In the meantime, this relentless strategy will assure that, brick by brick, mandate by mandate, step by regulatory step, the Clinton-style health care system that many physicians pledged to fight until their dying breath will be slowly be reconstructed. With the enactment of the Kassebaum-Kennedy bill-with its fines, penalties, and jail terms, its data collection apparatus, and its unprecedented level of federal regulation over the private health insurance market-the federal regulatory foundation has been well laid. It's like drying concrete. By July 1997, unless Congress reverses or substantially modifies its own handiwork in Kennedy-Kassebaum, the federalizing concrete will be dry and hard.

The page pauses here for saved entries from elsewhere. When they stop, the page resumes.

(* ===== verification/Ext4BlockGroup.v ===== *)
(** lwext4, block group descriptors: [include/ext4_block_group.h], the
    descriptor checksum of [src/ext4_fs.c] and the bitmap checksums of
    [src/ext4_balloc.c] and [src/ext4_ialloc.c].

    The descriptor is at [bg], the superblock at [s], in one memory.  The
    fields of the second half of a descriptor exist only when the descriptor
    size of the superblock is above 32. *)
From S2P Require Import Prelude Memory Ext4Crc Ext4Layout Ext4Super.
#[local] Open Scope Z_scope.
#[local] Open Scope cint_scope.

(** ** Model *)

Definition EXT4_FINCOM_64BIT : Z := 0x0080.

Definition ext4_bg_get_block_bitmap (m : memory) (bg s : Z) : Z :=
  let v := fget bg_block_bitmap_lo m bg in
  if EXT4_MIN_BLOCK_GROUP_DESCRIPTOR_SIZE <? ext4_sb_get_desc_size m s
  then v .| u64 (fget bg_block_bitmap_hi m bg .<< 32) else v.

Definition ext4_bg_set_block_bitmap (m : memory) (bg s blk : Z) : memory :=
  let m := fset bg_block_bitmap_lo m bg (u32 blk) in
  if EXT4_MIN_BLOCK_GROUP_DESCRIPTOR_SIZE <? ext4_sb_get_desc_size m s
  then fset bg_block_bitmap_hi m bg (blk .>> 32) else m.

Definition ext4_bg_get_inode_bitmap (m : memory) (bg s : Z) : Z :=
  let v := fget bg_inode_bitmap_lo m bg in
  if EXT4_MIN_BLOCK_GROUP_DESCRIPTOR_SIZE <? ext4_sb_get_desc_size m s
  then v .| u64 (fget bg_inode_bitmap_hi m bg .<< 32) else v.

Definition ext4_bg_set_inode_bitmap (m : memory) (bg s blk : Z) : memory :=
  let m := fset bg_inode_bitmap_lo m bg (u32 blk) in
  if EXT4_MIN_BLOCK_GROUP_DESCRIPTOR_SIZE <? ext4_sb_get_desc_size m s
  then fset bg_inode_bitmap_hi m bg (blk .>> 32) else m.

Definition ext4_bg_get_inode_table_first_block (m : memory) (bg s : Z) : Z :=
  let v := fget bg_inode_table_first_block_lo m bg in
  if EXT4_MIN_BLOCK_GROUP_DESCRIPTOR_SIZE <? ext4_sb_get_desc_size m s
  then v .| u64 (fget bg_inode_table_first_block_hi m bg .<< 32) else v.

Definition ext4_bg_set_inode_table_first_block (m : memory) (bg s blk : Z) : memory :=
  let m := fset bg_inode_table_first_block_lo m bg (u32 blk) in
  if EXT4_MIN_BLOCK_GROUP_DESCRIPTOR_SIZE <? ext4_sb_get_desc_size m s
  then fset bg_inode_table_first_block_hi m bg (blk .>> 32) else m.

Definition ext4_bg_get_free_blocks_count (m : memory) (bg s : Z) : Z :=
  let v := fget bg_free_blocks_count_lo m bg in
  if EXT4_MIN_BLOCK_GROUP_DESCRIPTOR_SIZE <? ext4_sb_get_desc_size m s
  then v .| u32 (fget bg_free_blocks_count_hi m bg .<< 16) else v.

Definition ext4_bg_set_free_blocks_count (m : memory) (bg s cnt : Z) : memory :=
  let m := fset bg_free_blocks_count_lo m bg (u32 (cnt .<< 16) .>> 16) in
  if EXT4_MIN_BLOCK_GROUP_DESCRIPTOR_SIZE <? ext4_sb_get_desc_size m s
  then fset bg_free_blocks_count_hi m bg (cnt .>> 16) else m.

Definition ext4_bg_get_free_inodes_count (m : memory) (bg s : Z) : Z :=
  let v := fget bg_free_inodes_count_lo m bg in
  if EXT4_MIN_BLOCK_GROUP_DESCRIPTOR_SIZE <? ext4_sb_get_desc_size m s
  then v .| u32 (fget bg_free_inodes_count_hi m bg .<< 16) else v.

Definition ext4_bg_set_free_inodes_count (m : memory) (bg s cnt : Z) : memory :=
  let m := fset bg_free_inodes_count_lo m bg (u32 (cnt .<< 16) .>> 16) in
  if EXT4_MIN_BLOCK_GROUP_DESCRIPTOR_SIZE <? ext4_sb_get_desc_size m s
  then fset bg_free_inodes_count_hi m bg (cnt .>> 16) else m.

Definition ext4_bg_get_used_dirs_count (m : memory) (bg s : Z) : Z :=
  let v := fget bg_used_dirs_count_lo m bg in
  if EXT4_MIN_BLOCK_GROUP_DESCRIPTOR_SIZE <? ext4_sb_get_desc_size m s
  then v .| u32 (fget bg_used_dirs_count_hi m bg .<< 16) else v.

Definition ext4_bg_set_used_dirs_count (m : memory) (bg s cnt : Z) : memory :=
  let m := fset bg_used_dirs_count_lo m bg (u32 (cnt .<< 16) .>> 16) in
  if EXT4_MIN_BLOCK_GROUP_DESCRIPTOR_SIZE <? ext4_sb_get_desc_size m s
  then fset bg_used_dirs_count_hi m bg (cnt .>> 16) else m.

Definition ext4_bg_get_itable_unused (m : memory) (bg s : Z) : Z :=
  let v := fget bg_itable_unused_lo m bg in
  if EXT4_MIN_BLOCK_GROUP_DESCRIPTOR_SIZE <? ext4_sb_get_desc_size m s
  then v .| u32 (fget bg_itable_unused_hi m bg .<< 16) else v.

Definition ext4_bg_set_itable_unused (m : memory) (bg s cnt : Z) : memory :=
  let m := fset bg_itable_unused_lo m bg (u32 (cnt .<< 16) .>> 16) in
  if EXT4_MIN_BLOCK_GROUP_DESCRIPTOR_SIZE <? ext4_sb_get_desc_size m s
  then fset bg_itable_unused_hi m bg (cnt .>> 16) else m.

Definition ext4_bg_set_checksum (m : memory) (bg crc : Z) : memory := fset bg_checksum m bg crc.

Definition ext4_bg_has_flag (m : memory) (bg f : Z) : bool := c_true (fget bg_flags m bg .& f).

Definition ext4_bg_set_flag (m : memory) (bg f : Z) : memory :=
  let flags := fget bg_flags m bg in
  let flags := u16 (flags .| f) in
  fset bg_flags m bg flags.

Definition ext4_bg_clear_flag (m : memory) (bg f : Z) : memory :=
  let flags := fget bg_flags m bg in
  let flags := u16 (flags .& u32 (Z.lnot f)) in
  fset bg_flags m bg flags.

(** The address of a 32-bit local that holds [v], in a memory of its own. *)
Definition local32 (v : Z) : memory := st32 (fun _ => 0) 0 v.

(** The checksum field is zeroed for the time of the computation and then
    written back, so the memory is part of the result. *)
Definition ext4_fs_bg_checksum (m : memory) (sb bgid bg : Z) : memory * Z :=
  if ext4_sb_feature_ro_com m sb EXT4_FRO_COM_METADATA_CSUM then
    let orig_checksum := fget bg_checksum m bg in
    let m := fset bg_checksum m bg 0 in
    let checksum := ext4_crc32c m EXT4_CRC32_INIT (sb + f_off sb_uuid) 16 in
    let checksum := ext4_crc32c (local32 bgid) checksum 0 4 in
    let checksum := ext4_crc32c m checksum bg (ext4_sb_get_desc_size m sb) in
    let m := fset bg_checksum m bg orig_checksum in
    (m, checksum .& 0xFFFF)
  else if ext4_sb_feature_ro_com m sb EXT4_FRO_COM_GDT_CSUM then
    let offset := f_off bg_checksum in
    let crc := ext4_bg_crc16 m 0xFFFF (sb + f_off sb_uuid) 16 in
    let crc := ext4_bg_crc16 (local32 bgid) crc 0 4 in
    let crc := ext4_bg_crc16 m crc bg offset in
    let offset := offset + 2 in
    if ext4_sb_feature_incom m sb EXT4_FINCOM_64BIT && (offset <? ext4_sb_get_desc_size m sb)
    then (m, ext4_bg_crc16 m crc (bg + offset) (ext4_sb_get_desc_size m sb - offset))
    else (m, crc)
  else (m, 0).

Definition ext4_fs_verify_bg_csum (m : memory) (sb bgid bg : Z) : memory * bool :=
  if negb (ext4_sb_feature_ro_com m sb EXT4_FRO_COM_METADATA_CSUM) then (m, true)
  else
    let '(m, crc) := ext4_fs_bg_checksum m sb bgid bg in
    (m, crc =? fget bg_checksum m bg).

(** The checksum step of [ext4_fs_put_block_group_ref]. *)
Definition put_bg_checksum (m : memory) (sb bgid bg : Z) : memory :=
  let '(m, cs) := ext4_fs_bg_checksum m sb bgid bg in
  fset bg_checksum m bg cs.

Definition ext4_balloc_bitmap_csum (m : memory) (sb bitmap : Z) : Z :=
  if ext4_sb_feature_ro_com m sb EXT4_FRO_COM_METADATA_CSUM then
    let blocks_per_group := fget sb_blocks_per_group m sb in
    let checksum := ext4_crc32c m EXT4_CRC32_INIT (sb + f_off sb_uuid) 16 in
    ext4_crc32c m checksum bitmap (blocks_per_group / 8)
  else 0.

Definition ext4_ialloc_bitmap_csum (m : memory) (sb bitmap : Z) : Z :=
  if ext4_sb_feature_ro_com m sb EXT4_FRO_COM_METADATA_CSUM then
    let inodes_per_group := fget sb_inodes_per_group m sb in
    let csum := ext4_crc32c m EXT4_CRC32_INIT (sb + f_off sb_uuid) 16 in
    ext4_crc32c m csum bitmap (u32 (inodes_per_group + 7) / 8)
  else 0.

Definition ext4_balloc_set_bitmap_csum (m : memory) (sb bg bitmap : Z) : memory :=
  let desc_size := ext4_sb_get_desc_size m sb in
  let checksum := ext4_balloc_bitmap_csum m sb bitmap in
  let lo_checksum := u16 (checksum .& 0xFFFF) in
  let hi_checksum := u16 (checksum .>> 16) in
  if negb (ext4_sb_feature_ro_com m sb EXT4_FRO_COM_METADATA_CSUM) then m
  else
    let m := fset bg_block_bitmap_csum_lo m bg lo_checksum in
    if desc_size =? EXT4_MAX_BLOCK_GROUP_DESCRIPTOR_SIZE
    then fset bg_block_bitmap_csum_hi m bg hi_checksum else m.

And if Congress refuses to liberalize the tax treatment for alternatives to employer-based insurance, consumers will still have only the choices that corporations and regulators give them, and thus no way of escape.
Members of the Clinton team are learning from their mistakes and plan to build on the Kennedy-Kassebaum foundation, reconstructing from the 1994 political rubble the vast regulatory system that they outlined in their huge health plan in 1993. Comprehensive government benefit setting is one key component. But they don't have to do it all at once. With each little victory, federalizing each disease condition and treatment, the Clinton Administration moves closer to its key objective of dictating what medical treatments Americans can receive under their ``private'' plans-with the collaboration of Congressional Republicans and shortsighted medical professionals. The federal benefit guarantee today can be the federal benefit restriction tomorrow. For all their good intentions, physicians may be accomplices in the destruction of the private insurance market, and eventually of private medicine itself.